On Tue, Apr 28, 2015 at 4:14 PM, Adrian Klaver
<
adrian...@aklaver.com> wrote:
> On 04/28/2015 12:48 PM, Grant Kumataka wrote:
>> Is there a major difference between openpyxl than xlwt/xlrd?
>
> See below for general overview:
>
http://www.python-excel.org/
I certainly don't expect that overview to get any complaints that it's
too *specific*. :P
For whoever is maintaining that page (Chris Withers?), one thing which
has been bugging me is that .xlsx was introduced with (and is the
default format for) Excel 2007. So, while it's true that openpyxl and
xlsxwriter work with "Excel 2010" files, the verbiage for the other
packages say "older Excel files" which might be interpreted as "older
than Excel 2010". Yes, there is the note that you mean .xls, but if
the extension is what matters, then why not just say that? Why leave
that for a parenthetical comment?
> One major difference is openpyxl only works with .xlsx files while xlrd/xlwt
> work with *.xls files. Another is openpyxl is one program to read and write
> files, while xlrd/xlwt are two programs to do the same thing.
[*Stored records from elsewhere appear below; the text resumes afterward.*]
(** The loop of the deep chain, for the index [i]. *)
Definition chain_task (maxAttempts backoffSeconds chainLength i : Z) : json :=
  task_map backoffSeconds (if Z.eqb (Z.rem i 2) 1 then "notifications.send" else "sample.echo") maxAttempts
    (step_name (i + 1)) (if Z.ltb i (chainLength - 1) then Some (step_name (i + 2)) else None).

Section scenarios.
Context `{ErrorTexts}.

Definition buildScenarioSpec (scenario : string) (maxAttempts backoffSeconds chainLength : Z) : error + scenarioSpec :=
  let task key name next := task_map backoffSeconds key maxAttempts name next in
  if String.eqb scenario scenarioSuccessLinear then
    inr (mkScenarioSpec
      (definition_map "validate-order"
         [task "sample.echo" "validate-order" (Some "send-confirmation");
          task "notifications.send" "send-confirmation" None])
      "Benchmark workflow for steady-state success latency and throughput." None false)
  else if String.eqb scenario scenarioSuccessDeepChain then
    inr (mkScenarioSpec
      (definition_map "step-1" (chain_task maxAttempts backoffSeconds chainLength <$> seqZ 0 chainLength))
      ("Benchmark workflow for " +:+ Itoa chainLength +:+ "-step chained execution latency and throughput.") None false)
  else if String.eqb scenario scenarioRetryInvalidInput then
    inr (mkScenarioSpec (definition_map "retry-step" [task "sample.echo" "retry-step" None])
      "Benchmark workflow for persisted retries and eventual dead-letter after invalid handler input."
      (Some (JNum "123")) false)
  else if String.eqb scenario scenarioDeadLetterMissingHandler then
    inr (mkScenarioSpec (definition_map "broken-step" [task "missing.handler" "broken-step" None])
      "Benchmark workflow for immediate terminal dead-letter behavior caused by a missing handler." None false)
  else if String.eqb scenario scenarioReplayMissingHandler then
    inr (mkScenarioSpec (definition_map "broken-step" [task "missing.handler" "broken-step" None])
      "Benchmark workflow for dead-letter replay overhead through the normal dispatch path." None true)
  else inl (ErrNew ("unsupported scenario " +:+ quoted scenario)).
I would not put it *quite* that simply, now that we're responding on a
mailing list and not trying to be as brief as possible (which seems to
have been a goal for the
python-excel.org page). xlrd and xlwt read
and write, respectively, but I wouldn't say they "do the same thing"
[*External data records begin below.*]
(** C27: the whole way of a measurement.  When the execution exists and calls are
    answered, the snapshot that the client decodes from the server's bytes is the
    one the store read, without a change of the database; and the latency it
    reports is the difference of the two times in the database, in nanoseconds. *)
Theorem client_sees_database x u e w :
  reliable e → db_wf (w_db w) → fresh_ids e (w_tick w) (w_db w) → x ≠ "" → uuid_in x = inr u →
  is_Some (workflow_executions (w_db w) !! u) →
  ∃ snap w', run (GetExecutionSnapshot x) e w = (inr snap, w') ∧ w_db w' = w_db w ∧ snapshot_shows (w_db w) x snap ∧
    (printable_snapshot snap = true → is_Some (ExecutionSnapshot_json local snap) →
     run (getExecutionSnapshot Do base x) e w = (inr (view_of local snap), w') ∧
     ∀ t0 t1, we_StartedAt (es_Execution snap) = Some t0 → we_CompletedAt (es_Execution snap) = Some t1 →
       parseReportedLatency parse_layout (view_of local snap) = inr (time_Sub (t1 * 1000) (t0 * 1000))).
Proof.
  intros He Hwf Hf Hx Hu [row Hrow].
  destruct (run (GetExecutionSnapshot x) e w) as [[err | snap] w'] eqn:Hrun.
  { pose proof (snapshot_succeeds e w He Hwf Hf x) as Hs. rewrite Hrun in Hs. exfalso. discriminate Hs. exists u, row. by split_and!. }
  exists snap, w'. split; [done |]. destruct (snapshot_contents x e w snap w' Hwf Hrun) as [Hd Hshow].
  split; [done |]. split; [done |]. intros Hp [m Hm]. split.
  - destruct (route_snapshot x e w snap w' Hx Hrun) as (rp & Hr & Hst & Hc). unfold getExecutionSnapshot.
    rewrite run_bind, (run_server_Do local _ base "GET" _ None _ _ _ _ Hr). cbn [hr_StatusCode hr_Body]. rewrite Hst, Hc.
    change (negb (Z.eqb 200 200)) with false. cbv iota. unfold decode_answer. cbn [hr_Body body_text payload_marshalled].
    by rewrite Hm, (snapshot_read_back _ _ _ _ Hp Hm).
  - intros t0 t1 Hs0 Hs1. unfold parseReportedLatency, view_of. cbn [ev_StartedAt ev_CompletedAt]. rewrite Hs0, Hs1.
    destruct (execution_times _ _ _ Hm) as [Ht0 Ht1].
    destruct (Ht0 t0 Hs0) as [s0 E0]. destruct (Ht1 t1 Hs1) as [s1 E1].
    unfold time_text. rewrite E0, E1. change (default "" (Some s0)) with s0. change (default "" (Some s1)) with s1.
    rewrite (time_text_ne _ _ _ E0), (time_text_ne _ _ _ E1). cbn [orb guard_err rbind]. unfold time_Parse.
    by rewrite (RFC3339_roundtrip _ _ _ E0), (RFC3339_roundtrip _ _ _ E1).
Qed.

End client_server.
as openpyxl, because openpyxl provides a unified representation of a
workbook which you can read from and write to. xlrd and xlwt don't
have that, which is one of the reasons why xlutils exists.
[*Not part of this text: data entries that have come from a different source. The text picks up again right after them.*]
Definition zero_run : executionRun := mkExecutionRun "" "" 0 0 0 0.

Section machine.
Context (executions concurrency : nat).

(** [for i := range inputs]. *)
Definition next_round (i : nat) : main_pc := if decide (i < executions)%nat then Adding i else Waiting.

Definition bench_start : bench_state :=
  mkBenchState (next_round 0) 0 0 None (replicate executions zero_run) [].

Definition main_step (s : bench_state) : option bench_state :=
  let 'mkBenchState main wg sem runErr results gs := s in
  match main with
  | Adding i => Some (mkBenchState (Sending i) (S wg) sem runErr results gs)
  | Sending i =>
      if decide (sem < concurrency)%nat then Some (mkBenchState (Starting i) wg (S sem) runErr results gs) else None
  | Starting i => Some (mkBenchState (next_round (S i)) wg sem runErr results (gs ++ [Executing])%list)
  | Waiting =>
      match wg with
      | O => Some (mkBenchState (Returned (match runErr with Some err => inl err | None => inr results end))
                     wg sem runErr results gs)
      | S _ => None
      end
  | Returned _ => None
  end.

(** What a goroutine does with the result: [errOnce.Do] keeps the first error. *)
Definition store_result (index : nat) (r : error + executionRun) (runErr : option error) (results : list executionRun)
    : option error * list executionRun :=
  match r with
  | inl err => (Some (default err runErr), results)
  | inr run => (runErr, <[index := run]> results)
  end.

Definition bench_step (s : bench_state) (a : action) : option bench_state :=
  let 'mkBenchState main wg sem runErr results gs := s in
  match a with
  | MainStep => main_step s
  | Return i r =>
      match gs !! i with
      | Some Executing =>
          let '(runErr', results') := store_result i r runErr results in
          Some (mkBenchState main wg sem runErr' results' (<[i := Releasing]> gs))
      | _ => None
      end
  | Release i =>
      match gs !! i, sem with
      | Some Releasing, S sem' => Some (mkBenchState main wg sem' runErr results (<[i := Leaving]> gs))
      | _, _ => None
      end
  | Leave i =>
      match gs !! i, wg with
      | Some Leaving, S wg' => Some (mkBenchState main wg' sem runErr results (<[i := Gone]> gs))
      | _, _ => None
      end
  end.

Fixpoint bench_run (s : bench_state) (l : list action) : option bench_state :=
  match l with
  | [] => Some s
  | a :: l' => s' ← bench_step s a; bench_run s' l'
  end.

End machine.

(** What runExecution returned, in the order of the returns. *)
Definition outcome (a : action) : option (nat * (error + executionRun)) :=
  match a with Return i r => Some (i, r) | _ => None end.
Definition outcomes (l : list action) : list (nat * (error + executionRun)) := omap outcome l.

(** The error that was returned first. *)
Definition first_error (l : list (nat * (error + executionRun))) : option error :=
  head (omap (λ p, match p.2 with inl err => Some err | inr _ => None end) l).

(** What runBenchmark returns, from the result of the machine. *)
Definition runBenchmark_result (cfg : benchmarkConfig) (overallElapsed : Z) (res : error + list executionRun)
    : error + benchmarkResult :=
  let? results := res in
  inr (benchmark_result cfg overallElapsed results).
> I see. Well seems to me it would be easier to work with the aggregated CSV
> file. There you have just the data, which is what you want to manipulate,
> without worrying about all the spreadsheet extraneous information. For
> instance workbook, sheet, row/col, etc. Do the processing on the CSV data
> and then output a spreadsheet file.
There are trade-offs. In Excel, numeric data can be represented as
numbers; in a CSV, everything is text, so you have to specify the
conversion yourself. But on balance, I also recommend using CSV if
that's convenient. CSV is much, much faster to process than either of
the Excel formats, and provides the capability for arbitrary-size
files. Excel formats are limited in size, .xls especially so. The
"output a spreadsheet file" step (implying non-CSV) is often not that
important, especially if the data is just going to be looked at by
other programs anyway. It depends on how valuable the cosmetic
aspects are. My "customers" are sales and marketing types, so the
Excel formats provide a lot of value. Some scientists probably either
don't care, or you've made their life harder by giving them Excel
instead of CSV.
John Y.